Patrick Buchanan, columnist, admirer of Sam Francis, and speechwriter for Ronald Reagan, mounted insurgencies against establishment Republicans George Bush (senior)and Bob Dole in 1992 and 1996 respectively, causing both men serious headaches in the early going.
Ross Perot, a businessman with the demeanour of an angry Chihuahua, ran as independent in 1992. A billionaire like Trump, he promised to use the qualities that made him one to turn the country around. In trial heats, he outpolled both the incumbent, Bush, and his likely Democratic opponent Bill Clinton. In the end, his man achievement was to throw the election to Clinton (which may be why the latter, with his wife in mind, encouraged Trump to run this time).
Perot’s supporters were quintessential MARs, Judis argues, quoting research by Stanley Greenberg, Clinton’s pollster in 1992 who went on to advise the ANC in 1994. Perot’s supporters, far more than those of either Bush or Clinton, agreed with the statements “it’s the middle class, not the poor who really get a raw deal today” and that “people who work for a living and don’t make a lot of noise never seem to get a break.”
Trump’s campaign is not simply the ego trip of a latter day Trimalchio.
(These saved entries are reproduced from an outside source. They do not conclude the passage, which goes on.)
(** Waiting ends.  [SendNotificationAndWait] returns, whatever the server answers, and
    when it returns without an error the notification is reported sent. *)
Theorem wait_terminates c req w :
  ∃ w' resp err, SendNotificationAndWait c req w = Some (w', (resp, err)) ∧
    (err = None → ∃ r, resp = Some r ∧ ps_Status r = Status_SENT).
Proof.
  unfold SendNotificationAndWait. destruct (client_SendNotification c ∅ req w) as [w1 [resp|e]]; [|by eexists _, _, _].
  pose proof (Now_clock w1) as [_ Ht]. destruct (client_Now w1) as [w2 startTime]. simpl in Ht. subst startTime.
  apply (poll_terminates _ _ _ _ _ _ 0); unfold poll_fuel; lia.
Qed.
End client.

(** * Attachment files *)

(** [filepath.Base] and [filepath.Ext], on Unix. *)
Definition is_slash (c : ascii) : bool := bool_decide (c = "/"%char).
Definition filepath_Base (path : string) : string :=
  if bool_decide (path = ""%string) then "." else
  let kept := drop_while is_slash (reverse (explode path)) in
  let last := reverse (take_while (λ c, negb (is_slash c)) kept) in
  if bool_decide (last = []) then "/" else implode last.
Definition filepath_Ext (path : string) : string :=
  let last := take_while (λ c, negb (is_slash c)) (reverse (explode path)) in
  match find_b ["."%char] last with
  | Some (ext, _) => implode ("."%char :: reverse ext)
  | None => ""
  end.
(* ===== verification/IdentityProofs.v ===== *)
(** Proofs about SMTP identities: the invariant of the identity tables, who can
    authenticate, what creating, rotating and deleting a credential do, where
    inbound mail is forwarded, and the isolation of owners. *)
From S2P Require Import Prelude GoStrings Address Base64 Crypto Gorm Identity.
Open Scope Z_scope.

(** * Lemmas *)

(** The rows kept when an identity's recipients are deleted. *)
Definition without (id : string) (F : list ForwardRecipient) : list ForwardRecipient :=
  List.filter (λ f, negb (bool_decide (f_IdentityID f = id))) F.

Section lemmas.
Context `{U : Unicode} `{M : NetMail} `{K : Crypto}.
Context {SI SF SD E : Type}.
Context `{TI : Table SI Identity} `{TF : Table SF ForwardRecipient} `{TD : Table SD SenderDomain}.
Context `{LI : !TableLaws SI Identity} `{LF : !TableLaws SF ForwardRecipient} `{LD : !TableLaws SD SenderDomain}.
Context `{Env : Environment E}.
Context (key : string) (Commit : SI → SF → SD → result unit).
Implicit Types w : world SI SF SD E.

(** What the tables hold. *)
Definition idents w : list Identity := rows (w_identities w).
Definition fwds w : list ForwardRecipient := rows (w_forwards w).
Definition doms w : list SenderDomain := rows (w_domains w).
Definition view w : list Identity * list ForwardRecipient * list SenderDomain := (idents w, fwds w, doms w).

Lemma on_env_inv {A} (m : eff E A) w w' r : on_env m w = (w', r) →
  view w' = view w ∧ ∃ e, m (w_env w) = (e, r).
Proof. unfold on_env. intros (v & H & ->)%zoom_inv. eauto. Qed.

Lemma clock_inv w w' r : clock w = (w', r) → view w' = view w ∧ ∃ t, r = Ok t.
Proof.
  unfold clock. intros [Hv (e & H)]%on_env_inv. split; [done|]. destruct (clockFunc (w_env w)). injection H as _ <-. eauto.
Qed.

Lemma identity_First_inv p w w' r :
  on_identities (First p) w = (w', r) → view w' = view w ∧
  match r with
  | Ok x => x ∈ idents w ∧ p x = true
  | Err e => errors_Is e ErrRecordNotFound = true → ∀ x, x ∈ idents w → p x = false
  end.
Proof.
  intros (v & H & ->)%zoom_inv. apply First_law in H as [Hr H]. unfold view, idents, fwds, doms. simpl.
  rewrite Hr. split; [done|]. destruct r as [x|e]; [by apply find_Some_spec|].
  intros He x. by apply find_None_spec, H.
Qed.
The Donald, as Judis notes, “does, in fact, articulate a coherent set of ideological positions” – positions that have a lot in common with not just those of Wallace, Buchanan and Perot but of a long chain of populists who, coming from either left or right, “saw themselves defending the middle class against its enemies.”
Those enemies include: the Other, whether in the shape of domestic minorities (targeted by Wallace) or “illegal aliens” (Trump promises to deport them en masse); the “Money Power”, as Buchanan liked to call Wall Street; exponents of free trade (the North American Free Trade Agreement, Perot famously warned, would result in a “giant sucking sound” as American jobs disappeared into Mexico); and “stupid” and/or corrupt Washington politicians and bureaucrats.
Trump’s argument that he’s too rich to be bought resonates as does his contention that even the modest immigration reform espoused by Florida Senator Marco Rubio, a rival for the Republican nomination, would be a “nothing more than a giveaway to corporate patrons who run both parties.”
Will such resonance with MARs take Trump all the way to the Republican nomination? History suggests not. By the time the actual voting begins, the 70 per cent of Republicans who do not support Trump will likely have begun to coalesce around a more establishment figure. My current guess is that it will be Rubio as the latest Bush, Jeb, loses traction.